Jorge Maestro y Pablo Culell son dos pesos pesados de la TV argentina. El primero, como guionista, y el segundo, como productor, son los responsables de los mayores éxitos televisivos de las últimas décadas. Grandes conocedores del medio donde se desenvuelven, decidieron publicar un manual con consejos para los futuros guionistas, un oficio que tiene mucho más de obrero calificado que de inspirado creador.
Ejemplo como pocos de escritura ceñida a las condiciones de producción y de recepción (recordar el sorpresivo final trágico de Piel naranja, de Alberto Migré, un cambio obligado por la censura pre-dictadura), el guión, subrayan, es básicamente una herramienta para la realización de un producto que depende para su continuidad del favor del soberano público. “No estamos escribiendo literatura”, nos recuerdan (exhibiendo, de paso, la clásica dicotomía entre alta y baja literatura), pero advierten sobre el riesgo de concebir la escritura como mera fórmula sostenida en personajes estereotipados. Basándose en un inventario de treinta y seis situaciones generadoras de acciones dramáticas (tomadas de la literatura popular en su versión folk), insisten en que el único interés de la audiencia es saber qué va a ocurrir después y sentir que la trama, como un espejo, le está personalmente dirigida.
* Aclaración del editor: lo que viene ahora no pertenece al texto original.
(* ===== verification/Origins.v ===== *)
(** The HTTP origins written in Go: go-nethttp-http1, go-nethttp-http2 and quic-go-http3. *)
From Stdlib Require Import Ascii.
From S2P Require Export Prelude GoText GoHttp.

(** ** http.ServeMux *)

(** Handlers by path; the path of a request is clean, or the mux would redirect it. The
    pattern of the root, if there is one, takes the rest. *)
Abbreviation handler := (writer -> writer).
Fixpoint serveMux (routes : list (string * handler)) (fallback : handler) (path : string) : handler :=
  match routes with
  | [] => fallback
  | (pattern, h) :: routes => if String.eqb pattern path then h else serveMux routes fallback path
  end.

Definition dq (s : string) : string := dquote +:+ s +:+ dquote.
(** A JSON object of strings, fields in the order given. *)
Definition json_fields (fields : list (string * string)) : string :=
  "{" +:+ join "," ((fun '(k, v) => dq k +:+ ":" +:+ v) <$> fields) +:+ "}".
Definition json_strings (l : list string) : string := "[" +:+ join "," (dq <$> l) +:+ "]".

(** [fmt.Fprint] of a string to the writer, its error ignored. *)
Definition print (body : string) (w : writer) : writer := (write_body (bytes_of_string body) w).2.
Definition fixed (contentType body : string) : handler := fun w => print body (set_header "content-type" contentType w).

(** ** go-nethttp-http1 and go-nethttp-http2 *)

Module Http1.
Definition newHandler : string -> handler :=
  serveMux
    [("/health", fixed "application/json"
        (json_fields [("status", dq "ok"); ("implementationId", dq "go-nethttp-http1"); ("protocol", dq "h1")]));
     ("/protocol-lab/metadata", fixed "application/json"
        (json_fields [("implementationId", dq "go-nethttp-http1");
           ("packageId", dq "org.protocol-lab.components.implementation.go-nethttp-http1"); ("protocol", dq "h1");
           ("protocolVersion", dq "http/1.1"); ("supportedScenarios", json_strings ["http1.core.plaintext"; "http1.core.json"])]));
     ("/plaintext", fixed "text/plain" "Hello, World!");
     ("/json", fixed "application/json" (json_fields [("message", dq "Hello, World!")]))] not_found.
End Http1.

(** Its h2c wrapper passes the requests of HTTP/2 on as they are. *)
Module Http2.
Definition newHandler : string -> handler :=
  serveMux
    [("/health", fixed "application/json"
        (json_fields [("status", dq "ok"); ("implementationId", dq "go-nethttp-http2"); ("protocol", dq "h2")]));
     ("/protocol-lab/metadata", fixed "application/json"
        (json_fields [("implementationId", dq "go-nethttp-http2");
           ("packageId", dq "org.protocol-lab.components.implementation.go-nethttp-http2"); ("protocol", dq "h2");
           ("protocolVersion", dq "h2c"); ("supportedScenarios", json_strings ["http2.core.plaintext"; "http2.core.json"])]));
     ("/plaintext", fixed "text/plain" "Hello, World!");
     ("/json", fixed "application/json" (json_fields [("message", dq "Hello, World!")]))] not_found.
End Http2.

(** ** quic-go-http3 *)

Module Http3.

Definition implementationID : string := "quic-go-http3".
Definition packageID : string := "org.protocol-lab.components.implementation.quic-go-http3".
Definition quicGoVersion : string := "v0.60.0".
Definition streamBytesCanonicalURL : string := "chunks=100&size=16384&delayMs=0".
Definition streamBytesCanonicalRows : Z := 100.
Definition streamBytesChunkSize : Z := 16 * 1024.

(** [url.Values] and its [Get]. *)
Abbreviation values := (list (string * string)).
Definition Get (query : values) (key : string) : string :=
  match List.find (fun kv => String.eqb kv.1 key) query with Some kv => kv.2 | None => "" end.

Definition repeated (c : ascii) (n : Z) : bytes := replicate (Z.to_nat n) (ord c).

(** A handler that serves [body]; [Write] may fail. *)
Definition textHandler (body : bytes) (contentType : string) : handler := fun w =>
  let w := set_header "content-type" contentType w in
  let w := set_header "content-length" (pretty (len body)) w in
  (write_body body w).2.

(** [%02d]. *)
Definition two_digits (n : Z) : string := if n <? 10 then "0" +:+ pretty n else pretty n.

Definition responseHeadersHandler (query : values) : handler := fun w =>
  if negb (String.eqb (Get query "count") "50") || negb (String.eqb (Get query "size") "32")
  then http_error "expected count=50 and size=32" 400 w
  else
    let value := string_of_bytes (repeated "h" 32) in
    let w := fold_left (fun w index => set_header ("x-protocol-bench-header-" +:+ two_digits index) value w) (seqZ 0 50) w in
    let w := set_header "content-type" "text/plain" w in
    let w := set_header "content-length" "7" w in
    (write_body (bytes_of_string "headers") w).2.

Record streamBytesParams := StreamBytesParams { chunks : Z; size : Z; delayMs : Z }.

(** One of the three parameters: absent, or an integer in range. *)
Definition intParam (query : values) (key : string) (default lowest : Z) : res Z :=
  let value := Get query key in
  if String.eqb value "" then Ok default
  else match atoi value with
       | Some parsed => if parsed <? lowest then Err (EMsg ("invalid " +:+ key +:+ " query parameter")) else Ok parsed
       | None => Err (EMsg ("invalid " +:+ key +:+ " query parameter"))
       end.
Definition parseStreamBytesParams (query : values) : res streamBytesParams :=
  let? chunks := intParam query "chunks" streamBytesCanonicalRows 1 in
  let? size := intParam query "size" streamBytesChunkSize 1 in
  let? delayMs := intParam query "delayMs" 0 0 in
  guard (chunks =? streamBytesCanonicalRows) && (size =? streamBytesChunkSize) && (delayMs =? 0)
    else EMsg ("unsupported stream query; expected " +:+ streamBytesCanonicalURL) in
  Ok (StreamBytesParams chunks size delayMs).

(** [chunk[i] = byte(i % 251)]. *)
Fixpoint chunkFrom (n : nat) (i : Z) : bytes :=
  match n with O => [] | S n => u8 (i mod 251) :: chunkFrom n (i + 1) end.
Definition deterministicChunk (size : Z) : bytes := chunkFrom (Z.to_nat size) 0.

(** [streamBytes], [n] chunks before its end; [ctx] is what the context's error is before
    each of the writes, [None] when the list has ended. *)
Fixpoint streamChunks (chunk : bytes) (n : nat) (ctx : list (option goerror)) (w : writer) : option goerror * writer :=
  match n with
  | O => (None, w)
  | S n =>
      match default None (head ctx) with
      | Some err => (Some err, w)
      | None =>
          match write_body chunk w with
          | (Some err, w) => (Some err, w)
          | (None, w) => streamChunks chunk n (tail ctx) w
          end
      end
  end.
Definition streamBytes (ctx : list (option goerror)) (params : streamBytesParams) (w : writer) : option goerror * writer :=
  streamChunks (deterministicChunk (size params)) (Z.to_nat (chunks params)) ctx w.

(** An error of the stream is at most logged. *)
Definition streamBytesHandler (query : values) (ctx : list (option goerror)) : handler := fun w =>
  match parseStreamBytesParams query with
  | Err err => http_error (error_string err) 400 w
  | Ok params =>
      let w := write_header 200 (set_header "content-type" "application/octet-stream" w) in
      (streamBytes ctx params w).2
  end.

(** [writeJSON]: the encoder sorts the keys and ends the value with a newline. *)
Definition writeJSON (status : Z) (value : string) : handler := fun w =>
  let w := write_header status (set_header "content-type" "application/json" w) in
  (write_body (bytes_of_string value ++ [10]) w).2.

Definition supportedScenarios : list string :=
  ["http3.core.plaintext"; "http3.core.json"; "http3.core.status"; "http3.payload.bytes.1kb"; "http3.payload.bytes.64kb";
   "http3.payload.bytes.1mb"; "http3.payload.stream.100x16kb"; "http3.headers.response-headers-50x32";
   "http3.protocol.qpack-repeated-headers"].
Definition unsupportedKnownCases : list string := ["h1"; "h2"; "h2c"; "raw-quic"; "websocket"; "server-sent-events"].

(** [routes]: the query of the request, the errors of its context, the time and the process. *)
Definition routes (query : values) (ctx : list (option goerror)) (utc : string) (processId : Z) : string -> handler :=
  let octets n := textHandler (repeated "x" n) "application/octet-stream" in
  serveMux
    [("/health", writeJSON 200 (json_fields [("implementationId", dq implementationID); ("protocol", dq "h3"); ("status", dq "ok")]));
     ("/status", writeJSON 200
        (json_fields [("implementation", dq implementationID); ("processId", pretty processId); ("protocol", dq "h3");
                      ("server", dq "quic-go"); ("utc", dq utc)]));
     ("/protocol-lab/metadata", writeJSON 200
        (json_fields [("implementationId", dq implementationID); ("packageId", dq packageID); ("protocol", dq "h3");
                      ("protocolVersion", dq "http/3"); ("quicGoVersion", dq quicGoVersion);
                      ("supportedScenarios", json_strings supportedScenarios);
                      ("unsupportedKnownCases", json_strings unsupportedKnownCases)]));
     ("/plaintext", textHandler (bytes_of_string "Hello, World!") "text/plain");
     ("/json", textHandler (bytes_of_string (json_fields [("message", dq "Hello, World!")])) "application/json");
     ("/bytes/1024", octets 1024); ("/bytes/1kb", octets 1024);
     ("/bytes/65536", octets 65536); ("/bytes/64kb", octets 65536);
     ("/bytes/1048576", octets 1048576); ("/bytes/1mb", octets 1048576);
     ("/headers/response", responseHeadersHandler query);
     ("/stream/bytes", streamBytesHandler query ctx)]
    (http_error "not found" 404).

End Http3.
Atrapar al espectador, conmoverlo y fidelizarlo con una historia que, resumen, podrá enunciarse con la estructura básica de nuestra sintaxis: “algo le pasa a alguien”, es el objetivo mayor de la poderosa –hoy– industria del entretenimiento, pero que no parece tener muchas diferencias con épocas donde la hiperconectividad ni siquiera era vislumbrada. Desde la fascinación de las jóvenes por las novelas de caballería en los finales de la Edad Media (condenada por la Iglesia como para hacer llevar a la futura Santa Teresa de Jesús escondido el manuscrito en su libro de oraciones) hasta las muchedumbres esperando la llegada de la última entrega de la novela de Dickens en el puerto de Nueva York, la atracción del público por las historias donde secreto y sorpresa resultan bien calibrados encontró en la expansión del mercado capitalista su lugar en el mundo, cuando el hallazgo del folletín al que le dedicaron sangre y tinta autores como Sue, Dumas, Sand, Balzac y Hugo selló el pacto entre literatura y negocios.
Umberto Eco, erudito medievalista tanto como apasionado lector de narrativa trivial (como se la llamaba antes de que el cine, luego la TV y más tarde, internet y las actuales plataformas asumieran esta función), sostiene que esta literatura ofrece al lector, desde una perspectiva “socialdemócrata-paternalista”, una evasión compensatoria frente a la expansión y concentración del poder del capital. Por eso, la exigencia en sus tramas de que todo sea visible, que las estructuras de poder resulten racionalmente explicables, donde todo tendrá que aparecer como resultado de la acción de sujetos individuales. De ahí el anacronismo del entusiasmo que los héroes generan en su sedentario público, tanto el que leyó contemporáneamente El conde de Montecristo como el que lo siguió fielmente frente al televisor en épocas de domesticación de los derechos humanos.